Despite the meteoric rise in containerization, virtual machines are still the very definition of cloud infrastructure for many people. Hardware VMs are one solution to the problem of securely sharing large servers among multiple customers, and that sharing is necessary to enjoy the elasticity we've come to expect of cloud infrastructure. Being able to automatically provision an "instance" with 2 or 256GB of RAM, or any size, and and have it serving workloads in almost no time is a hallmark of what we've come to expect of the cloud. Indeed, we must credit VMs with making the cloud as we knew it yesterday possible.

The thing is, VMs are just one means of achieving that elasticity, and as we increasingly look to Dockerize our applications for speed and agility, it's becoming clear that VMs are an evolutionary dead end. Like dinosaurs, VHS, and even HD-DVDs, they are at the long end of a evolutionary fork that ends with no path forward.

Containers, including Docker, depend on a different approach to virtualization. Instead of virtualizing the hardware--things like CPUs, floppy drives, and network adapters--and running whole guest operating systems on top of that, containerization separates users and processes from each other. Joyent CTO Bryan Cantrill's history of virtualization is more authoritative and entertaining than anything I can share, and his work on both Solaris Zones and KVM allows him a unique perspective on both containerization and hardware virtualization.

Docker is a type of containerization that's driving new thinking about application architecture and workflows. What Docker introduced on top of containerization is a new interface to the container. By treating the container as an application, rather than a whole Unix machine, Docker invented an approach called "application containers" that is lowering barriers to the kind of truly modern apps and automated ops we dream of building.

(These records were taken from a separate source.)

(* ===== verification/SysInfo.v ===== *)
(** * System information ([lib/system/sys_info.h])

    The readers of [/proc], [/sys] and the kernel headers and the generator of
    [PRECOMPUTED_SYS_INFO.h].  The file system, [sysconf], [uname] and the
    working directory are parameters; files hold no NUL characters. *)

From S2P Require Import Prelude CString.

Record cache_info_t := mk_ci { sets : Z; assos : Z; size : Z }.

Definition zero_ci : cache_info_t := mk_ci 0 0 0.

(** The values of the enumeration [THP]. *)
Definition THP_ALWAYS : Z := 0.
Definition THP_MADVISE : Z := 1.
Definition THP_NEVER : Z := 2.

Definition UCACHE : Z := 1.
Definition DCACHE : Z := 2.
Definition ICACHE : Z := 3.

(** What the process sees of the system. *)
Record system := mk_system {
  files : string → option string;
  is_dir : string → bool;
  can_write : string → bool;
  nprocs_onln : Z;
  pagesize : Z;
  release : string;
  cwd : string
}.

Definition assert_some {A} (o : option A) : exec A :=
  match o with Some a => Ret a | None => errdie end.

Section Readers.
Context (sys : system).

(** [fopen(path, "r")] with its assertion. *)
Definition fopen (path : string) : exec string := assert_some (files sys path).

(** [strtol] with the assertion that it found a number. *)
Definition parse_int (buf : string) : exec Z :=
  let '(v, k) := strtol buf in
  DIE_ASSERT (negb (k =? 0)%nat);; Ret v.

(** The number at the start of a file, through a buffer of [n] bytes. *)
Definition read_number (n : nat) (path : string) : exec Z :=
  c ← fopen path;
  '(buf, _) ← assert_some (fgets n c);
  parse_int buf.

Definition core_path (logical_core_num : Z) : string :=
  "/sys/devices/system/cpu/cpu" +:+ fmt_d logical_core_num +:+ "/topology/core_id".

Definition compute_phys_core (logical_core_num : Z) : exec Z :=
  v ← read_number 7 (core_path logical_core_num); Ret (u32 v).

Definition line_path : string := "/sys/devices/system/cpu/cpu0/cache/index0/coherency_line_size".

Definition compute_cache_line_size : exec Z :=
  v ← read_number 7 line_path; Ret (u32 v).

(** ** Transparent huge pages *)

Definition thp_path : string := "/sys/kernel/mm/transparent_hugepage/enabled".

Fixpoint contains_braces (buf : string) : Z :=
  match buf with
  | EmptyString => 0
  | String c buf =>
      (if bool_decide (c = chr 93) || bool_decide (c = chr 91) then 1 else 0) + contains_braces buf
  end.

(** The text between the braces, found by the two loops. *)
Definition parse_braced (buf : string) : exec string :=
  match after_char (chr 91) buf with
  | Some s =>
      DIE_ASSERT (has_char (chr 93) s);; Ret (before_char (chr 93) s)
  | None => die
  end.

Definition compute_transparent_huge_page_config : exec Z :=
  c ← fopen thp_path;
  '(buf, _) ← assert_some (fgets 64 c);
  DIE_ASSERT (String.length buf <=? 62)%nat;;
  let parse_braces := contains_braces buf in
  DIE_ASSERT ((parse_braces =? 2) || (parse_braces =? 0));;
  parse_start ← (if negb (parse_braces =? 0) then parse_braced buf else Ret buf);
  if starts_with "always" parse_start then Ret THP_ALWAYS
  else if starts_with "madvise" parse_start then Ret THP_MADVISE
  else if starts_with "never" parse_start then Ret THP_NEVER
  else die.

(** ** The kernel headers *)

(** The loop of [get_ac_value]: the text after the last [_AC(0x], and whether
    a comma was seen after one.  The commas become NULs. *)
Fixpoint ac_scan (buf : string) (start : option string) (stop : bool) : option string * bool :=
  match buf with
  | EmptyString => (start, stop)
  | String c buf' =>
      if starts_with "_AC(0x" buf then ac_scan buf' (Some (drop_chars 6 buf)) stop
      else if bool_decide (is_Some start) && bool_decide (c = chr 44) then ac_scan buf' start true
      else ac_scan buf' start stop
  end.

Definition get_ac_value (buf : string) : exec Z :=
  match ac_scan buf None false with
  | (Some s, true) =>
      let '(v, k) := strtoull16 (before_char (chr 44) s) in
      DIE_ASSERT (negb (k =? 0)%nat);; Ret v
  | _ => die
  end.

(** The two settings of the kernel configuration, -1 when not found. *)
Fixpoint config_scan (bufs : list string) (dynamic level5 : Z) : Z * Z :=
  match bufs with
  | [] => (dynamic, level5)
  | buf :: bufs =>
      let dynamic :=
        if starts_with "CONFIG_DYNAMIC_MEMORY_LAYOUT=y" buf then 1
        else if starts_with "CONFIG_DYNAMIC_MEMORY_LAYOUT=n" buf then 0
        else dynamic in
      let level5 :=
        if starts_with "CONFIG_X86_5LEVEL" buf then 1
        else if starts_with "# CONFIG_X86_5LEVEL" buf then 0
        else level5 in
      config_scan bufs dynamic level5
  end.

(** Whether [lit] is at one of the first [n] positions of [buf]. *)
Fixpoint found_within (n : nat) (lit buf : string) : bool :=
  match n with
  | O => false
  | S n =>
      starts_with lit buf ||
      match buf with String _ buf => found_within n lit buf | EmptyString => false end
  end.

(** The loop [for (i = 0; i < line_len - cs_len; ++i)]; the lines it is used
    on are not shorter than [lit]. *)
Definition mentions (lit buf : string) : bool :=
  found_within (String.length buf - String.length lit) lit buf.

(** [page_types.h]: the first line that defines [PAGE_OFFSET] decides. *)
Fixpoint page_offset_scan (bufs : list string) : bool :=
  match bufs with
  | [] => false
  | buf :: bufs =>
      if starts_with "#define PAGE_OFFSET" buf then mentions "__PAGE_OFFSET" buf
      else page_offset_scan bufs
  end.

Definition defines_page_offset (buf : string) : bool :=
  starts_with "#define __PAGE_OFFSET" buf &&
  negb (match String.get 21 buf with Some c => bool_decide (c = chr 95) | None => false end).

(** [page_64_types.h]: verified, the offset and the start of the kernel map. *)
Fixpoint page_64_scan (dynamic level5 : Z) (bufs : list string) (r : bool * Z * Z) :
    exec (bool * Z * Z) :=
  match bufs with
  | [] => Ret r
  | buf :: bufs =>
      let '(verified, page_offset, start_kernel_map) := r in
      r ← (if negb (level5 =? 0) && starts_with "#define __PAGE_OFFSET_BASE_L5" buf then
             v ← get_ac_value buf; Ret (verified, v, start_kernel_map)
           else if (level5 =? 0) && starts_with "#define __PAGE_OFFSET_BASE_L4" buf then
             v ← get_ac_value buf; Ret (verified, v, start_kernel_map)
           else if starts_with "#define __START_KERNEL_map" buf then
             v ← get_ac_value buf; Ret (verified, page_offset, v)
           else if negb (dynamic =? 0) && defines_page_offset buf then
             Ret (verified || mentions "page_offset_base" buf, page_offset, start_kernel_map)
           else if (dynamic =? 0) && defines_page_offset buf then
             Ret (verified || mentions "__PAGE_OFFSET_BASE_L4" buf, page_offset, start_kernel_map)
           else Ret r);
      page_64_scan dynamic level5 bufs r
  end.

Definition config_path : string := "/boot/config-" +:+ release sys.
Definition header_path (name : string) : string :=
  "/usr/src/linux-headers-" +:+ release sys +:+ "/arch/x86/include/asm/" +:+ name.

(** [sprintf] into an array of 256 bytes. *)
Definition path_256 (path : string) : exec string :=
  if (String.length path <? 256)%nat then Ret path else Undef.

(** The page offset and the start of the kernel map. *)
Definition read_kernel_header : exec (Z * Z) :=
  path ← path_256 config_path;
  c ← fopen path;
  let '(dynamic, level5) := config_scan (buffers 256 c) (-1) (-1) in
  DIE_ASSERT (negb (dynamic =? -1));;
  DIE_ASSERT (negb (level5 =? -1));;
  path ← path_256 (header_path "page_types.h");
  c ← fopen path;
  DIE_ASSERT (page_offset_scan (buffers 256 c));;
  path ← path_256 (header_path "page_64_types.h");
  c ← fopen path;
  '(verified, page_offset, start_kernel_map) ←
    page_64_scan dynamic level5 (buffers 256 c) (false, 0, 0);
  DIE_ASSERT verified;;
  DIE_ASSERT (negb (start_kernel_map =? 0));;
  DIE_ASSERT (negb (page_offset =? 0));;
  Ret (page_offset, start_kernel_map).

Definition compute_page_offset : exec Z := r ← read_kernel_header; Ret (r.1).
Definition compute_kernel_mem_start : exec Z := r ← read_kernel_header; Ret (r.2).

(** ** Caches *)

(** A line of a file of a cache directory. *)
Definition read_cache_file (path : string) : exec string :=
  c ← fopen path;
  '(buf, _) ← assert_some (fgets 64 c);
  Ret buf.

(** [read_cache_dir]: the level with the type in the upper half, and the
    information. *)
Definition read_cache_dir (dir_path : string) : exec (Z * cache_info_t) :=
  buf ← read_cache_file (dir_path +:+ "/level");
  level ← parse_int buf;
  buf ← read_cache_file (dir_path +:+ "/number_of_sets");
  sets ← parse_int buf;
  buf ← read_cache_file (dir_path +:+ "/size");
  size ← (let '(v, k) := strtol buf in
    if bool_decide (- 2 ^ 63 ≤ v * 1024 < 2 ^ 63) then
      DIE_ASSERT (negb (k =? 0)%nat);; Ret (v * 1024)
    else Undef);
  buf ← read_cache_file (dir_path +:+ "/type");
  let type :=
    if starts_with "Unified" buf then UCACHE
    else if starts_with "Data" buf then DCACHE
    else if starts_with "Instruction" buf then ICACHE
    else 0 in
  DIE_ASSERT (negb (type =? 0));;
  buf ← read_cache_file (dir_path +:+ "/ways_of_associativity");
  assos ← parse_int buf;
  Ret (Z.lor (u32 level) (type ≪ 16), mk_ci (u32 sets) (u32 assos) (u32 size)).

Definition cache_path (i : Z) : string := "/sys/devices/system/cpu/cpu0/cache/index" +:+ fmt_d i.

(** The four results of [read_cache_info]; a null pointer is [None]. *)
Record cache_outs := mk_outs {
  l1_dinfo : option cache_info_t;
  l1_iinfo : option cache_info_t;
  l2_uinfo : option cache_info_t;
  l3_uinfo : option cache_info_t
}.

(** [memcpy] through a pointer that is not null. *)
Definition store (p : option cache_info_t) (ci : cache_info_t) : option cache_info_t :=
  match p with Some _ => Some ci | None => None end.

Definition set_cache (ret : Z) (ci : cache_info_t) (o : cache_outs) : exec cache_outs :=
  let level_info := Z.land ret 65535 in
  let type_info := ret ≫ 16 in
  if type_info =? UCACHE then
    if level_info =? 2 then
      Ret (mk_outs (l1_dinfo o) (l1_iinfo o) (store (l2_uinfo o) ci) (l3_uinfo o))
    else if level_info =? 3 then
      Ret (mk_outs (l1_dinfo o) (l1_iinfo o) (l2_uinfo o) (store (l3_uinfo o) ci))
    else die
  else if type_info =? DCACHE then
    DIE_ASSERT (level_info =? 1);;
    Ret (mk_outs (store (l1_dinfo o) ci) (l1_iinfo o) (l2_uinfo o) (l3_uinfo o))
  else if type_info =? ICACHE then
    DIE_ASSERT (level_info =? 1);;
    Ret (mk_outs (l1_dinfo o) (store (l1_iinfo o) ci) (l2_uinfo o) (l3_uinfo o))
  else Ret o.

(** The loop over the directories, which ends at the first that is missing. *)
Fixpoint cache_loop (fuel : nat) (i : Z) (o : cache_outs) : exec cache_outs :=
  match fuel with
  | O => Running
  | S fuel =>
      if negb (is_dir sys (cache_path i)) then Ret o
      else
        '(ret, ci) ← read_cache_dir (cache_path i);
        o ← set_cache ret ci o;
        cache_loop fuel (u32 (i + 1)) o
  end.

Definition read_cache_info (fuel : nat) (o : cache_outs) : exec cache_outs := cache_loop fuel 0 o.

(** One cache, with the other three pointers null. *)
Definition compute_l1_dcache (fuel : nat) : exec cache_info_t :=
  o ← read_cache_info fuel (mk_outs (Some zero_ci) None None None);
  Ret (default zero_ci (l1_dinfo o)).
Definition compute_l1_icache (fuel : nat) : exec cache_info_t :=
  o ← read_cache_info fuel (mk_outs None (Some zero_ci) None None);
  Ret (default zero_ci (l1_iinfo o)).
Definition compute_l2_ucache (fuel : nat) : exec cache_info_t :=
  o ← read_cache_info fuel (mk_outs None None (Some zero_ci) None);
  Ret (default zero_ci (l2_uinfo o)).
Definition compute_l3_ucache (fuel : nat) : exec cache_info_t :=
  o ← read_cache_info fuel (mk_outs None None None (Some zero_ci));
  Ret (default zero_ci (l3_uinfo o)).

Definition compute_l1_dcache_size (fuel : nat) : exec Z :=
  ci_out ← compute_l1_dcache fuel; Ret (size ci_out).
Definition compute_l1_dcache_sets (fuel : nat) : exec Z :=
  ci_out ← compute_l1_dcache fuel; Ret (sets ci_out).
Definition compute_l1_dcache_assos (fuel : nat) : exec Z :=
  ci_out ← compute_l1_dcache fuel; Ret (assos ci_out).
Definition compute_l1_icache_size (fuel : nat) : exec Z :=
  ci_out ← compute_l1_icache fuel; Ret (size ci_out).
Definition compute_l1_icache_sets (fuel : nat) : exec Z :=
  ci_out ← compute_l1_icache fuel; Ret (sets ci_out).
Definition compute_l1_icache_assos (fuel : nat) : exec Z :=
  ci_out ← compute_l1_icache fuel; Ret (assos ci_out).
Definition compute_l2_ucache_size (fuel : nat) : exec Z :=
  ci_out ← compute_l2_ucache fuel; Ret (size ci_out).
Definition compute_l2_ucache_sets (fuel : nat) : exec Z :=
  ci_out ← compute_l2_ucache fuel; Ret (sets ci_out).
Definition compute_l2_ucache_assos (fuel : nat) : exec Z :=
  ci_out ← compute_l2_ucache fuel; Ret (assos ci_out).
Definition compute_l3_ucache_size (fuel : nat) : exec Z :=
  ci_out ← compute_l3_ucache fuel; Ret (size ci_out).
Definition compute_l3_ucache_sets (fuel : nat) : exec Z :=
  ci_out ← compute_l3_ucache fuel; Ret (sets ci_out).
Definition compute_l3_ucache_assos (fuel : nat) : exec Z :=
  ci_out ← compute_l3_ucache fuel; Ret (assos ci_out).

Unfortunately for many people, the most common approach to Docker deployments is in hardware virtual machines. This layering of virtualization technologies is possible, but those added layers sap performance, increase complexity, and add costs.

Consider for a moment what happens when we tie the lifecycle of the container to the lifecycle of the VM. It means VMs have to be provisioned before the containers can be, and scaling down means deprovisioning the VMs and consolidating the remaining containers into the smaller VM surface area.

This may seem like a small problem, but it can turn into a huge additional cost. I learned about how real this can be from an engineering director¹ who shared his story of his company's recent Dockerization with me. They undertook the effort with great excitement about both the development and operational benefits. It was, after all, a great opportunity to clean up cruft that had accumulated from years of operations. What they didn't anticipate, however, was the increased costs: their cloud infrastructure bill jumped from $18,000 to $32,000 per month as a result.

The root cause was difficulty in scaling their app using containers in VMs. Scaling up was easy: provision more VMs and then provision containers into them. Scaling down was less easy: stateless containers could be shut down quickly, but stateful containers had long lifecycles that meant they couldn't easily be shut down or reprovisioned elsewhere. Those long running containers prevented them from shutting down VM capacity as their needs scaled down, forcing them to pay for capacity that was going largely unused.

Unfortunately, it wasn't just infrastructure costs that increased. The added complexity of managing containers in VMs left the team even more resource constrained and needing additional headcount. Revenue generating projects are suffering now as the team scrambles to figure out what to do next.

I've also heard stories from some performance hungry users who've already given up on virtual machines and are running Docker on bare metal in private data centers or leased hardware. For many of them this includes a stripped-down Linux distribution, homemade deployment and update automation (aspirationally, anyway; more often than not this is a "planned" feature), and a cluster of hardware. While this approach yields better application performance, it comes at a huge operational cost. Who builds the deployment and update automation, for example? Worse, these users are finding scaling even harder than cloud VM users, since adding or removing bare metal takes a lot longer than VMs.

So, if running containers on dedicated VMs or physical servers isn't the answer, what is? The better solution can be found in the structure of the cloud itself. If the automation tools that allow cloud operators to provision virtual machines could be redirected towards provisioning containers, if the network virtualization that we've depended on to bring network interfaces to each virtual machine could be applied to containers, if we could enjoy the security of hardware virtual machines around each of our containers...would we ever hobble ourselves or our apps by trying to run them in VMs again? Would we ever choose to add performance and elasticity-sapping layers of management complexity?

The best solution is a container-native cloud that runs containers on bare metal, with no VMs. Importantly, the container lifecycle would be independent from the container host, so as your apps scale, you'd never have to pay for larger resources just because you don't want to kill off long running containers. In a container-native cloud, you'd provision and pay for containers, they would last until you delete them, and you would never have to worry about complexities of managing VM or server hosts.

This is not idle speculation or science fiction, this is Joyent Triton, the open source, container-native data center automation solution for public and private clouds.